When a task returns :waiting, it enters the "waiting" status until your webhook calls Executor#on_webhook_complete. The workflow automatically continues when the webhook completes the task.

See examples/async_webhook_workflow.rb for a complete example.

Retry Failed Workflows

workflow = DataPipelineWorkflow.create(params: { date: Date.today })
workflow.execute!

# If it fails, retry with a new workflow run
if workflow.workflow_run.failed?
  retried_workflow = workflow.retry!
  # Creates new WorkflowRun with parent_correlation_id set
end

Forensics Queries

# Find all failed workflows today
Direktor::WorkflowRunEvent.failed_today

# Get retry chain for a workflow
workflow_run.retry_chain  # => [parent_workflow_run, grandparent_workflow_run, ...]

# Find tasks that retry frequently
Direktor::TaskRunEvent.frequent_retries(threshold: 3)

# Get failure reasons
Direktor::TaskRunEvent.failure_reasons
# => { "ActiveRecord::RecordNotFound" => 5, "Timeout::Error" => 3 }

# Find slow tasks
Direktor::TaskRunEvent.slow_tasks(duration_threshold_seconds: 300)

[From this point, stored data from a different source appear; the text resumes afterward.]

(** ** The layout of the jobs *)

Definition job_group (j : CollectionJob) : GroupKey :=
  mkGroupKey (cj_provider_id j) (cj_period j) (cj_kind j) (cj_isolation_class j).
Definition item_group (i : CollectionPlanItem) : GroupKey :=
  mkGroupKey (ewk_provider_id (cpi_key i)) (cpi_period i) (ewk_kind (cpi_key i)) (ewk_isolation_class (cpi_key i)).
Definition of_group {A} (f : A -> GroupKey) (g : GroupKey) (l : list A) : list A :=
  List.filter (fun x => bool_decide (f x = g)) l.

(** The number of jobs that watches need in batches of [n]: every group on its
    own, rounded up. *)
Definition jobs_needed (n : Z) (ws : list EffectiveWatch) : Z :=
  foldr Z.add 0 (map (fun g => (zlen (of_group group_of g ws) + n - 1) / n) (remove_dups (map group_of ws))).

(** In a concatenation by distinct keys the elements of one key are its part. *)
Lemma of_group_concat {A C} (key : A -> GroupKey) (f : A -> list C) (ck : C -> GroupKey) l g :
  (forall a, a ∈ l -> Forall (fun c => ck c = key a) (f a)) -> NoDup (map key l) ->
  (forall a, a ∈ l -> key a = g -> of_group ck g (concat (map f l)) = f a) /\
  (g ∉ map key l -> of_group ck g (concat (map f l)) = []).
Proof.
  induction l as [|x l IH]; intros Hf Hnd; [split; [by intros a ?%elem_of_nil|done]|].
  cbn [map] in Hnd. apply NoDup_cons in Hnd as [Hx Hnd].
  destruct IH as [I1 I2]; [intros a Ha; apply Hf; by right|done|]. specialize (Hf x ltac:(left)). rewrite Forall_forall in Hf.
  unfold of_group in *. cbn [map concat]. rewrite List.filter_app. split.
  - intros a [->|Ha]%elem_of_cons Hk.
    + rewrite I2 by (by rewrite <- Hk). rewrite app_nil_r. apply filter_true_id. intros c Hc.
      apply bool_decide_eq_true. rewrite <- Hk. auto.
    + rewrite (I1 a Ha Hk), filter_false_nil; [done|]. intros c Hc. apply bool_decide_eq_false. rewrite (Hf c Hc).
      intros Heq. apply Hx. rewrite Heq, <- Hk. by apply list_elem_of_fmap_2.
  - rewrite not_elem_of_cons. intros [Hg Hn]. rewrite (I2 Hn), filter_false_nil; [done|].
    intros c Hc. apply bool_decide_eq_false. rewrite (Hf c Hc). congruence.
Qed.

# Full event timeline with correlation_id
events = Direktor::WorkflowRunEvent.where(correlation_id: 'abc-123')
         .or(Direktor::TaskRunEvent.where(correlation_id: 'abc-123'))
         .order(:created_at)

Architecture

Event Sourcing

direktor uses event sourcing for comprehensive audit trails:

  • Events - Append-only logs (workflow_run_events, task_run_events)
  • Projections - Current state snapshots (workflow_runs, task_runs)

Every state transition is recorded as an immutable event:

Workflow Events:

  • started - Workflow execution began
  • completed - All tasks completed successfully
  • failed - At least one task failed

Task Events:

  • enqueued - Task job was queued
  • started - Task execution began
  • completed - Task finished successfully
  • failed - Task encountered an error
  • retrying - Task is being retried

Correlation ID

Every workflow execution gets a unique correlation_id (UUID) that:

  • Links all events across workflow and tasks
  • Enables distributed tracing
  • Makes retry lineage queryable via parent_correlation_id

Database Schema

workflow_runs (projection)
├── id, correlation_id, parent_correlation_id
├── workflow_class, status, params, metadata
└── timestamps

task_runs (projection)
├── id, workflow_run_id, correlation_id
├── task_name, status, depends_on, result, error
└── timestamps

workflow_run_events (append-only)
├── id, workflow_run_id, correlation_id
├── event_type, metadata
└── created_at

task_run_events (append-only)
├── id, task_run_id, workflow_run_id, correlation_id
├── event_type, metadata
└── created_at

How It Works

  1. Define - Use DSL to define tasks and dependencies
  2. Validate - DAG validator checks for cycles
  3. Create - WorkflowRun and TaskRun records created
  4. Execute - Executor enqueues ready tasks as ActiveJobs
  5. Monitor - Events recorded at each state transition
  6. Complete - Executor checks for completion after each task

Parallel Execution: Tasks with satisfied dependencies run concurrently via ActiveJob. For example:

task :a
task :b
task :c, depends_on: [:a, :b]

Tasks a and b run in parallel, then c runs after both complete.

Testing

Run tests:

bundle exec rspec

Configuration

direktor uses your existing ActiveJob configuration:

# config/application.rb
config.active_job.queue_adapter = :sidekiq

Contributing

Bug reports and pull requests are welcome on GitHub.

License

The gem is available as open source under the terms of the Apache License 2.0.